--- Records shown Enclosed Below ---

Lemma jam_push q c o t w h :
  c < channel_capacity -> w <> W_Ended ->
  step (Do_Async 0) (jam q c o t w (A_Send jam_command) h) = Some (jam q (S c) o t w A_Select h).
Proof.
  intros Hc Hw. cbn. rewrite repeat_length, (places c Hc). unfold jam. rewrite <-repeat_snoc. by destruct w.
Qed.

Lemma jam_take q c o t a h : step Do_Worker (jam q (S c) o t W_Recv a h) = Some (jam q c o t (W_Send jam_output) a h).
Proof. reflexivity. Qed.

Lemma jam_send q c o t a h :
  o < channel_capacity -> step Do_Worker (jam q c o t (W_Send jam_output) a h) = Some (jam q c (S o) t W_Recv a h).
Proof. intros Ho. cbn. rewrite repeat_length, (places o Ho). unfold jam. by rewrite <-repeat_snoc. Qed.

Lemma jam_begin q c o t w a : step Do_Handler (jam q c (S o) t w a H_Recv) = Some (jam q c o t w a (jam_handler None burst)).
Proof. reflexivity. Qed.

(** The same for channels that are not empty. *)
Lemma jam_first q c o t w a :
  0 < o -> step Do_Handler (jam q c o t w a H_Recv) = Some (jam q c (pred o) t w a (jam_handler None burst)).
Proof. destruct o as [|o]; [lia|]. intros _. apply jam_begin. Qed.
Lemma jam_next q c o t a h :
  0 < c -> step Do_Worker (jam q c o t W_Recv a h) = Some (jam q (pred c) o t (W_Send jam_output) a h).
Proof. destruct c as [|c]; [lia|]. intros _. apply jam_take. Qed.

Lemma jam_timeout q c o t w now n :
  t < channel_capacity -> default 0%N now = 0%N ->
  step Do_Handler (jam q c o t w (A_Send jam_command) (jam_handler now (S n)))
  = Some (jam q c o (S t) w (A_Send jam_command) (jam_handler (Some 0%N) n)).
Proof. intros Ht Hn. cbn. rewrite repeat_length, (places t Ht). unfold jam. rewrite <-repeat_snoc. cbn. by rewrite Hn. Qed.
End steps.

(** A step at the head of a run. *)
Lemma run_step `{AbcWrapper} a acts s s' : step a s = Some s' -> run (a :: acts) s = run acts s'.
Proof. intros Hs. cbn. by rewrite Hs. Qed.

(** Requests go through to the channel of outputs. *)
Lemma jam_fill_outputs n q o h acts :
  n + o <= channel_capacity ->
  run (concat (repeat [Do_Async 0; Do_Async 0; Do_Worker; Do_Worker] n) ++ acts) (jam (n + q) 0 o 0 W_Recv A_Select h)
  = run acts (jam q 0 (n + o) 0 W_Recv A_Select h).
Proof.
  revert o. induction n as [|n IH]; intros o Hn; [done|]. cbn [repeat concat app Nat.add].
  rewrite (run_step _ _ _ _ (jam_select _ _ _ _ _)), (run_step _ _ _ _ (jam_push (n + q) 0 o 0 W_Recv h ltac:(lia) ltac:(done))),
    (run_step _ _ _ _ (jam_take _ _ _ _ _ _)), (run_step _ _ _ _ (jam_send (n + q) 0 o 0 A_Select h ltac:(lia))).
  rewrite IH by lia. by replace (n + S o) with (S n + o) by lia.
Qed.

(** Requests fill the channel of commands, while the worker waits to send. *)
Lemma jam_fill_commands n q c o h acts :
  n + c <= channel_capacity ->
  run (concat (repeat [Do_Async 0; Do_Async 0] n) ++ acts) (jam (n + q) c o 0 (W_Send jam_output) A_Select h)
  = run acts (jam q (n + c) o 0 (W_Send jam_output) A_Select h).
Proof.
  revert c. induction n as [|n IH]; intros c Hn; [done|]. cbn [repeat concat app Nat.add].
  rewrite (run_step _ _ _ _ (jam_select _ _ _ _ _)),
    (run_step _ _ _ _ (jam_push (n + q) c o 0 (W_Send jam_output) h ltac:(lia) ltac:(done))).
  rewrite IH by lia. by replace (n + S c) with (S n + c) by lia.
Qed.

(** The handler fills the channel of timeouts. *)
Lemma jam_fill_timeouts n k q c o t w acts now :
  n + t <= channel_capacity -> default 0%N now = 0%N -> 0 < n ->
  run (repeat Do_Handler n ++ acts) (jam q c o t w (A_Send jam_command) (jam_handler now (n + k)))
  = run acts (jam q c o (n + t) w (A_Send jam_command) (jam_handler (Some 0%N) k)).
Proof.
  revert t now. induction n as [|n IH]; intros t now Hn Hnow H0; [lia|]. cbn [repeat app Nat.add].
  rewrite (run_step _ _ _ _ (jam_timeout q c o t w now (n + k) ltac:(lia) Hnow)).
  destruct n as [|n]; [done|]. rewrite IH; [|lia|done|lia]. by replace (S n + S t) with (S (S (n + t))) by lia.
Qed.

--- End of Enclosed Records shown ---
--- Records shown Enclosed Below ---

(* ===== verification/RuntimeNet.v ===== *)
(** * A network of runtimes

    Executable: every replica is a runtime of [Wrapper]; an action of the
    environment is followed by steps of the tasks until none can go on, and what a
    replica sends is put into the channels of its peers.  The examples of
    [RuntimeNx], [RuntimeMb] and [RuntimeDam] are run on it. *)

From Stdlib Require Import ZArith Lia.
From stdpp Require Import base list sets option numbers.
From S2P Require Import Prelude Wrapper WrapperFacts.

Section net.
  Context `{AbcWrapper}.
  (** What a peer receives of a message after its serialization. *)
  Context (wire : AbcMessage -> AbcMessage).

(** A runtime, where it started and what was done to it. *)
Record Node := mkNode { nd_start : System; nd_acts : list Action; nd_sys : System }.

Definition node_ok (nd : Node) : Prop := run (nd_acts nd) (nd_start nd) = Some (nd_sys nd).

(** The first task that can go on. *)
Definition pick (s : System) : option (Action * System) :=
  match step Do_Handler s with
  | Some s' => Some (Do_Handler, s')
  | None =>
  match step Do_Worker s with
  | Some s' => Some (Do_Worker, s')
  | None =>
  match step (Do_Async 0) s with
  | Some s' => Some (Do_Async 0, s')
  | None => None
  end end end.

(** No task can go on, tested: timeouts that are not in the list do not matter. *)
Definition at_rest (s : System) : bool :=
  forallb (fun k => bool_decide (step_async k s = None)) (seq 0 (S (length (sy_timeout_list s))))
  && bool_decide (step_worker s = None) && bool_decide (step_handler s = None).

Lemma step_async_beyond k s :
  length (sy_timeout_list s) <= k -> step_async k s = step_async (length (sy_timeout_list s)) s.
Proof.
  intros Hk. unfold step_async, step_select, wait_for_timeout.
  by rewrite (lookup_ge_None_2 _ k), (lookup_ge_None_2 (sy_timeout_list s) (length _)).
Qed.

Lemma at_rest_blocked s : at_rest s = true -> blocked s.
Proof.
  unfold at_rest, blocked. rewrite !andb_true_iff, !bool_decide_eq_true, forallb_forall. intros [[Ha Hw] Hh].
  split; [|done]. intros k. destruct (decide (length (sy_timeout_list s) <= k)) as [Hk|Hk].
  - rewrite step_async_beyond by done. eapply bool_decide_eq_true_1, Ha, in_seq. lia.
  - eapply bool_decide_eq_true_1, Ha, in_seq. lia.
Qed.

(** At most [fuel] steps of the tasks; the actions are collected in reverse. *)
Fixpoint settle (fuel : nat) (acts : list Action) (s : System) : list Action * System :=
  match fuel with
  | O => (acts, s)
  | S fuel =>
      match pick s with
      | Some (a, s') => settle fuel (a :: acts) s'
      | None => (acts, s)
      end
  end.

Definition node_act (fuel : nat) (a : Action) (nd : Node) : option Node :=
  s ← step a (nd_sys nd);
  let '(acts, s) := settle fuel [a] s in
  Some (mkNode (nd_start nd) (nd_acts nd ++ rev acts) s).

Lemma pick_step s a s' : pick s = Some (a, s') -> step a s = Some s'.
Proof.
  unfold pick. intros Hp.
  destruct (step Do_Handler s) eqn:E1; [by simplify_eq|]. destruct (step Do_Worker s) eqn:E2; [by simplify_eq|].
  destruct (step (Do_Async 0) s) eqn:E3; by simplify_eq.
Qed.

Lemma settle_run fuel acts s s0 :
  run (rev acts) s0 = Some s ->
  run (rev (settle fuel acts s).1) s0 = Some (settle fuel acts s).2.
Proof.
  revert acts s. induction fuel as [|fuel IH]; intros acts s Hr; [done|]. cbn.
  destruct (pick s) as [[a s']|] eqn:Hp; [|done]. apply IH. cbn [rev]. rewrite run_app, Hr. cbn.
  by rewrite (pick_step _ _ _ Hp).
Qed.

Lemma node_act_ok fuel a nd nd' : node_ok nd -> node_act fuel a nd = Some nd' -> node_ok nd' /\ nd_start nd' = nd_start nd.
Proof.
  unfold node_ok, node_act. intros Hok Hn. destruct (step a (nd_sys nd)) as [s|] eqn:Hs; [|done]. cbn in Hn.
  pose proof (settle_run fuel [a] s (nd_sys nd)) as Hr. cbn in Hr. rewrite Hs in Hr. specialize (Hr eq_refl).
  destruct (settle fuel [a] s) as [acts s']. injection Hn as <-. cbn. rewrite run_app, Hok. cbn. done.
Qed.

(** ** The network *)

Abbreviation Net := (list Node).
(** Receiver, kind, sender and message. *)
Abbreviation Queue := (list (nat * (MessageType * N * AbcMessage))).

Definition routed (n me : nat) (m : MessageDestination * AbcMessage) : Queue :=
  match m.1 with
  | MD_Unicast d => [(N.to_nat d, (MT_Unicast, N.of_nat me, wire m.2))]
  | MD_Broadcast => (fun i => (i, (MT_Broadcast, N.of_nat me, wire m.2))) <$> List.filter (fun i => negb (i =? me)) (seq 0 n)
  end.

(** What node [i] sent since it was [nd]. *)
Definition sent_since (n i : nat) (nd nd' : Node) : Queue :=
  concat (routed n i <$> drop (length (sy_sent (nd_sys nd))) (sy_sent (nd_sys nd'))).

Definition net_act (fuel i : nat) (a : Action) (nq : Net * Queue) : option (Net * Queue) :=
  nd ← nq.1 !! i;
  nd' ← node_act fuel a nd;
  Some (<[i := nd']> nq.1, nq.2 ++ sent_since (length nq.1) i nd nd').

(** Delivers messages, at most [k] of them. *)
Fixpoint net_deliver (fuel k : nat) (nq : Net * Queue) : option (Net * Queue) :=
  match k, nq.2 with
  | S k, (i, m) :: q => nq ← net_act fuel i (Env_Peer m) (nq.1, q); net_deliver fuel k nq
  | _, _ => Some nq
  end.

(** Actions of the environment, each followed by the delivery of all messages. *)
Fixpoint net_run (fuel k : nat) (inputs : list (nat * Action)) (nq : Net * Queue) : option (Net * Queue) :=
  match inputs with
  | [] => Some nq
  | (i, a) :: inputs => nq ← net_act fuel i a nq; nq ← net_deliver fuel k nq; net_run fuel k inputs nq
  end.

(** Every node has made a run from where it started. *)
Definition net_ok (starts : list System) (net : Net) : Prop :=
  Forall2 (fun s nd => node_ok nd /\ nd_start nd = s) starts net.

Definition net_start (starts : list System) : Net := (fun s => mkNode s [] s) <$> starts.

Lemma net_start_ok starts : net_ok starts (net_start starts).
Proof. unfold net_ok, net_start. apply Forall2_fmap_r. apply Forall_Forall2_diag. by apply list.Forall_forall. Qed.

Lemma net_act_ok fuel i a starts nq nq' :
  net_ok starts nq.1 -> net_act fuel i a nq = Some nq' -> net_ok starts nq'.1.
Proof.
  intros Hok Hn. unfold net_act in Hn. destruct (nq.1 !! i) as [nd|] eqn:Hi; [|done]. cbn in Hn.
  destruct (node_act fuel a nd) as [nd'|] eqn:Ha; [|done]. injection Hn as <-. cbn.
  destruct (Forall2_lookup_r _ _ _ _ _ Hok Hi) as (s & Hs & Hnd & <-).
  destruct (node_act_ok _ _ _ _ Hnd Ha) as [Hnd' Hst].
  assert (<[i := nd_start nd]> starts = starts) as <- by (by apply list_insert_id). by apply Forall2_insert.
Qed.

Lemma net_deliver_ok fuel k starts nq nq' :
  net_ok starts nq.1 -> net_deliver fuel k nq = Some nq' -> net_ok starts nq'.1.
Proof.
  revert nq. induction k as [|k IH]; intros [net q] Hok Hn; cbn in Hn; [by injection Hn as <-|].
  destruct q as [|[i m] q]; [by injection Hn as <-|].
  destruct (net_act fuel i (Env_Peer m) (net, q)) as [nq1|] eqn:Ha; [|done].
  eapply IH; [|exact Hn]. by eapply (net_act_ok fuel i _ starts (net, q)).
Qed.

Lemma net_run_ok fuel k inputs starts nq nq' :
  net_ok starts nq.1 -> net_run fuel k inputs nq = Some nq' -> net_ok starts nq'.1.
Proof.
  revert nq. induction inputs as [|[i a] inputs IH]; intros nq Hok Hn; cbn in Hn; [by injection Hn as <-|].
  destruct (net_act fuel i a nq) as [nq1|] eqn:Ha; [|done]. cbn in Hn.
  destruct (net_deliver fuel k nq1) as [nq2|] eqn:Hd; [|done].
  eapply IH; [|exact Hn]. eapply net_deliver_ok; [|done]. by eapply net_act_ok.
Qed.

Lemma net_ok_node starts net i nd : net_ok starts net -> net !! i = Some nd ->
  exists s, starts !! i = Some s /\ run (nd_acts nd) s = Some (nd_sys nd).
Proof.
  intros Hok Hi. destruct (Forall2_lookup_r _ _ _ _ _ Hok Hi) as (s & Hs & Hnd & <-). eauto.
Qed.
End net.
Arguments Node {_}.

--- End of Enclosed Records shown ---
--- Records shown Enclosed Below ---

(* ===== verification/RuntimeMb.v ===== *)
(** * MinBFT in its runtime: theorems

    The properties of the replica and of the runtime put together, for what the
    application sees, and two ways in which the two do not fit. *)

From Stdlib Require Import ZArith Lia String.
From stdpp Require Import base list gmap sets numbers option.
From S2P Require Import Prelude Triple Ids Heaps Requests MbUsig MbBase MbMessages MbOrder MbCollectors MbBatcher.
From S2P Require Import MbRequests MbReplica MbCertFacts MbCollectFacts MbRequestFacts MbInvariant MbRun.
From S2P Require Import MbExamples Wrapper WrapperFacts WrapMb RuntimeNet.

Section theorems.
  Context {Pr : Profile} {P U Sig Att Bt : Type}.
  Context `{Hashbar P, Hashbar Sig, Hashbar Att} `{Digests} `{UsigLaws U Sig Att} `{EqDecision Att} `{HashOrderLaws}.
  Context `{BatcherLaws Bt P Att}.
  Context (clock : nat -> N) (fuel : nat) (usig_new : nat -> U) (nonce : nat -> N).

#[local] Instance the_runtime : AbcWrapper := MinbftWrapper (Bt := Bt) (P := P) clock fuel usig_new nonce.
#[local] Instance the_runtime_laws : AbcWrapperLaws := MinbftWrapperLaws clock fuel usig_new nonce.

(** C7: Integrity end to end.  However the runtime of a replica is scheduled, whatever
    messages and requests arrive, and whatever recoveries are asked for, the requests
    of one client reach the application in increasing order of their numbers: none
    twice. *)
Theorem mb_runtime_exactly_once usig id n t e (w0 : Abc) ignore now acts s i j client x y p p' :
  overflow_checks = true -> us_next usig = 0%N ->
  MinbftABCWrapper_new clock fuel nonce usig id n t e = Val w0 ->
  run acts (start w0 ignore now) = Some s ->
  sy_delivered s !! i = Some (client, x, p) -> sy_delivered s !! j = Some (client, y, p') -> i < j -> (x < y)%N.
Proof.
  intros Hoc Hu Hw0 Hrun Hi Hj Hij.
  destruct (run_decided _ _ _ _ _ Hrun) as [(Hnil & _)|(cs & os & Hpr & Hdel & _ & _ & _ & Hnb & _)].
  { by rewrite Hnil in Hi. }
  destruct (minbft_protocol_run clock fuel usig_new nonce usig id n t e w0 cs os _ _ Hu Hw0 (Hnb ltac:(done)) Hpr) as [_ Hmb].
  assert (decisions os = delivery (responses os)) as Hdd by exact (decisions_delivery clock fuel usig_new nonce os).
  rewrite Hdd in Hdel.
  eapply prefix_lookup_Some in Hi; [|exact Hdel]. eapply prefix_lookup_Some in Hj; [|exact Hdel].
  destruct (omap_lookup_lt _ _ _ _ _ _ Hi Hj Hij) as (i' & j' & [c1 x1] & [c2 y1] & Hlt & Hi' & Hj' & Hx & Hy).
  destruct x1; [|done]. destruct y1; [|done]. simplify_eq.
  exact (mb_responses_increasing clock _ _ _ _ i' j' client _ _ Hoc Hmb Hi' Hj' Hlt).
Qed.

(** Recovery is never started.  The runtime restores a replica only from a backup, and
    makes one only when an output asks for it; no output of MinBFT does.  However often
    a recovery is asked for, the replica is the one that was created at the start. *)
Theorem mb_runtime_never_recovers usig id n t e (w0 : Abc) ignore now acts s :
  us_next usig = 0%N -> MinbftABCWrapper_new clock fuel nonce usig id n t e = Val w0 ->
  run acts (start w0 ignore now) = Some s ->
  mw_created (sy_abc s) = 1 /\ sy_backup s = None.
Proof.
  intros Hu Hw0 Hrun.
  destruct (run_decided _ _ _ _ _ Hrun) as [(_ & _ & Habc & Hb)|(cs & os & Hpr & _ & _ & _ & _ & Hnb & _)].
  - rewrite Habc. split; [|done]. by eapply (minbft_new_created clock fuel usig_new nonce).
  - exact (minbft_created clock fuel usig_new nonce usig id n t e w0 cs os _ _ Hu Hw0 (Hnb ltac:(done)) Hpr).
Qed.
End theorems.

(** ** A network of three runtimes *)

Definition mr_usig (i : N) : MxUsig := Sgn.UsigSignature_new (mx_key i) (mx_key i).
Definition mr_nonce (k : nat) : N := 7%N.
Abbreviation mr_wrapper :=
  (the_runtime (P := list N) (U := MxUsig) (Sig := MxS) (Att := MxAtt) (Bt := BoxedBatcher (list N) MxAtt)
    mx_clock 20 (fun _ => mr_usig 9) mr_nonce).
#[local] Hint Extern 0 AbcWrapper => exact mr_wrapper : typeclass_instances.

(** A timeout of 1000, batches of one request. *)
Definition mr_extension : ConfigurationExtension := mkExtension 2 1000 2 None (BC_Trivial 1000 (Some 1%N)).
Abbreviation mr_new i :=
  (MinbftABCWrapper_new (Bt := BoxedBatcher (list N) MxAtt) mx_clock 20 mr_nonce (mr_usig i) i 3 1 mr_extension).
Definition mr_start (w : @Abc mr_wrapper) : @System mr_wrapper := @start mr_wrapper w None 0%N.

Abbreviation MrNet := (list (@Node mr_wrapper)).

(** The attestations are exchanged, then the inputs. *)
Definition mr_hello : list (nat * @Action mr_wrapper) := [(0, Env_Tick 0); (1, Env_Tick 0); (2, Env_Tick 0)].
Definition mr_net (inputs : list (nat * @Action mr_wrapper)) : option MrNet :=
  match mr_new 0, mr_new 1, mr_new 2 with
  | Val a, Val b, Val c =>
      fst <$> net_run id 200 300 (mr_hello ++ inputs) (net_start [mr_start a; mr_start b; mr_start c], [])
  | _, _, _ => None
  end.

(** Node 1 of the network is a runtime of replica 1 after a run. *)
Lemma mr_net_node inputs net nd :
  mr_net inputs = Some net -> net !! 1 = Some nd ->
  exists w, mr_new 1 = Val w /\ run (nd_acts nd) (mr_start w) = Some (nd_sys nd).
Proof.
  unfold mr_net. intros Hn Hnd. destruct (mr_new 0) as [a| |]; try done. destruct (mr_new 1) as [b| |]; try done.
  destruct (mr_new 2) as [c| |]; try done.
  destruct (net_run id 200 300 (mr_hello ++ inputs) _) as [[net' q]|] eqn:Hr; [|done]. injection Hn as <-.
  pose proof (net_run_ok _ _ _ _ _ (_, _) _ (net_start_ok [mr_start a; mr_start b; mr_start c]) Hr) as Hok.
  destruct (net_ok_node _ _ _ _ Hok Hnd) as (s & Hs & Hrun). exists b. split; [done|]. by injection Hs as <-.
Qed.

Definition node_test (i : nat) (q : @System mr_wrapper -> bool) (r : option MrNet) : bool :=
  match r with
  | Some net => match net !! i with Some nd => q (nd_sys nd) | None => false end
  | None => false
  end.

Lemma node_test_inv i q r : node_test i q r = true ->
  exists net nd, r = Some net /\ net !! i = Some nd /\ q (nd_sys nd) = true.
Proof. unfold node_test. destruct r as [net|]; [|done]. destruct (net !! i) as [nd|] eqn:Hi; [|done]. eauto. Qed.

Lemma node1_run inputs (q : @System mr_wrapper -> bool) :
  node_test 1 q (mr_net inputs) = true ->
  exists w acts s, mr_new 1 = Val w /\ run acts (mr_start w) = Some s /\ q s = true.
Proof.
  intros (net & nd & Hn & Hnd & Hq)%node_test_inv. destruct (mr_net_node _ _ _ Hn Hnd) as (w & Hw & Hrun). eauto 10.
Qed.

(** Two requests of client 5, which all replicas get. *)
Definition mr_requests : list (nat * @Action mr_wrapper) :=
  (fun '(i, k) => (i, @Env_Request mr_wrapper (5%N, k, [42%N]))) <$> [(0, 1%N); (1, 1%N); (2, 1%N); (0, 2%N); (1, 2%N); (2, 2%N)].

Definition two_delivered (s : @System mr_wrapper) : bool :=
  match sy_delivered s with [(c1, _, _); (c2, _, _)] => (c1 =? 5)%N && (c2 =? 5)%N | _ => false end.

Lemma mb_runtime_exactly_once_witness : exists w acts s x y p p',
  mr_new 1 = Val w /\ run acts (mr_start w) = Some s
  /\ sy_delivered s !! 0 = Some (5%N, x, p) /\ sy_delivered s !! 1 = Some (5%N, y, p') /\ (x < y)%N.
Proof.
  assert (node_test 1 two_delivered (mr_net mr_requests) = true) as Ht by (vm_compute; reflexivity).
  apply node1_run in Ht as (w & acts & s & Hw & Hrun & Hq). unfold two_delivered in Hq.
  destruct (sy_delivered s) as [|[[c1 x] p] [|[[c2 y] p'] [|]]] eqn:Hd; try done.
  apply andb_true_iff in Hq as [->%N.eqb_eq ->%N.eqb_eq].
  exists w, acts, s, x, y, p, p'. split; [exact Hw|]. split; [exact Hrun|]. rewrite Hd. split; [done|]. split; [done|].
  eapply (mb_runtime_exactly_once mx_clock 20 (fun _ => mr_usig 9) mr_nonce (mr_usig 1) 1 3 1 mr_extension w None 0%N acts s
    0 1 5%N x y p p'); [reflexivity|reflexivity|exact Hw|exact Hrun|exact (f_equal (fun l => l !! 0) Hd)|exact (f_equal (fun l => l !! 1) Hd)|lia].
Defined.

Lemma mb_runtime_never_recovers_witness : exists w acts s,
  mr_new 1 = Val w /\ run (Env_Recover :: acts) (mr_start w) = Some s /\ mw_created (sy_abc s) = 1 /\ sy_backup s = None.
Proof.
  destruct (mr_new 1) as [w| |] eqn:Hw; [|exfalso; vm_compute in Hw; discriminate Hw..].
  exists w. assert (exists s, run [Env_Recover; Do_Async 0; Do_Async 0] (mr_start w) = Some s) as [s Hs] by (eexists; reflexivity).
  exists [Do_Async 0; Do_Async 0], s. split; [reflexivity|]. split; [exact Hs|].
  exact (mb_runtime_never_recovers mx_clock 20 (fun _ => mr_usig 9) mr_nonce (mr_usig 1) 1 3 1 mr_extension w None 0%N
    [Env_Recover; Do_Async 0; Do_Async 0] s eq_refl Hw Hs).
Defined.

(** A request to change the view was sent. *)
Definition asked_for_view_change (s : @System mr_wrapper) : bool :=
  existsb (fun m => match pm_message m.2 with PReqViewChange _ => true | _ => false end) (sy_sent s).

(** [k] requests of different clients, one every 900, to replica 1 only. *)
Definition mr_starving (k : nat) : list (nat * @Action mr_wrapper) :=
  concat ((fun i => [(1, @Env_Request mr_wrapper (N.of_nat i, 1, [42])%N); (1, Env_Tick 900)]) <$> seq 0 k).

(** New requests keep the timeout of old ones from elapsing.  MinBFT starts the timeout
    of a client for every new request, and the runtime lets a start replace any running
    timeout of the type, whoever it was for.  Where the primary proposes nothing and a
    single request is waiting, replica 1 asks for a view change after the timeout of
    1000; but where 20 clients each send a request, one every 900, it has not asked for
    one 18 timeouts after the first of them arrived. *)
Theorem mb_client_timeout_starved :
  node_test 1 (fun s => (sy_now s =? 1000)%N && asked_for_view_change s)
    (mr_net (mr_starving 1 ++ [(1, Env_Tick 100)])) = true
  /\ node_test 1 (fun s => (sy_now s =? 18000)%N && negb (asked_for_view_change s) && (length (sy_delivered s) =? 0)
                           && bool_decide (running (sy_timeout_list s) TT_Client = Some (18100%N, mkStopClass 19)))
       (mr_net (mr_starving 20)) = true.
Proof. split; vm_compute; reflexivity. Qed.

--- End of Enclosed Records shown ---

Work required:
Repeat exactly the lines above from the one with "(a :: acts) s'" up to and including the one with "concat (routed n". No other line belongs in the reply.

Your solution:
      | Some (a, s') => settle fuel (a :: acts) s'
      | None => (acts, s)
      end
  end.

Definition node_act (fuel : nat) (a : Action) (nd : Node) : option Node :=
  s ← step a (nd_sys nd);
  let '(acts, s) := settle fuel [a] s in
  Some (mkNode (nd_start nd) (nd_acts nd ++ rev acts) s).

Lemma pick_step s a s' : pick s = Some (a, s') -> step a s = Some s'.
Proof.
  unfold pick. intros Hp.
  destruct (step Do_Handler s) eqn:E1; [by simplify_eq|]. destruct (step Do_Worker s) eqn:E2; [by simplify_eq|].
  destruct (step (Do_Async 0) s) eqn:E3; by simplify_eq.
Qed.

Lemma settle_run fuel acts s s0 :
  run (rev acts) s0 = Some s ->
  run (rev (settle fuel acts s).1) s0 = Some (settle fuel acts s).2.
Proof.
  revert acts s. induction fuel as [|fuel IH]; intros acts s Hr; [done|]. cbn.
  destruct (pick s) as [[a s']|] eqn:Hp; [|done]. apply IH. cbn [rev]. rewrite run_app, Hr. cbn.
  by rewrite (pick_step _ _ _ Hp).
Qed.

Lemma node_act_ok fuel a nd nd' : node_ok nd -> node_act fuel a nd = Some nd' -> node_ok nd' /\ nd_start nd' = nd_start nd.
Proof.
  unfold node_ok, node_act. intros Hok Hn. destruct (step a (nd_sys nd)) as [s|] eqn:Hs; [|done]. cbn in Hn.
  pose proof (settle_run fuel [a] s (nd_sys nd)) as Hr. cbn in Hr. rewrite Hs in Hr. specialize (Hr eq_refl).
  destruct (settle fuel [a] s) as [acts s']. injection Hn as <-. cbn. rewrite run_app, Hok. cbn. done.
Qed.

(** ** The network *)

Abbreviation Net := (list Node).
(** Receiver, kind, sender and message. *)
Abbreviation Queue := (list (nat * (MessageType * N * AbcMessage))).

Definition routed (n me : nat) (m : MessageDestination * AbcMessage) : Queue :=
  match m.1 with
  | MD_Unicast d => [(N.to_nat d, (MT_Unicast, N.of_nat me, wire m.2))]
  | MD_Broadcast => (fun i => (i, (MT_Broadcast, N.of_nat me, wire m.2))) <$> List.filter (fun i => negb (i =? me)) (seq 0 n)
  end.

(** What node [i] sent since it was [nd]. *)
Definition sent_since (n i : nat) (nd nd' : Node) : Queue :=
  concat (routed n i <$> drop (length (sy_sent (nd_sys nd))) (sy_sent (nd_sys nd'))).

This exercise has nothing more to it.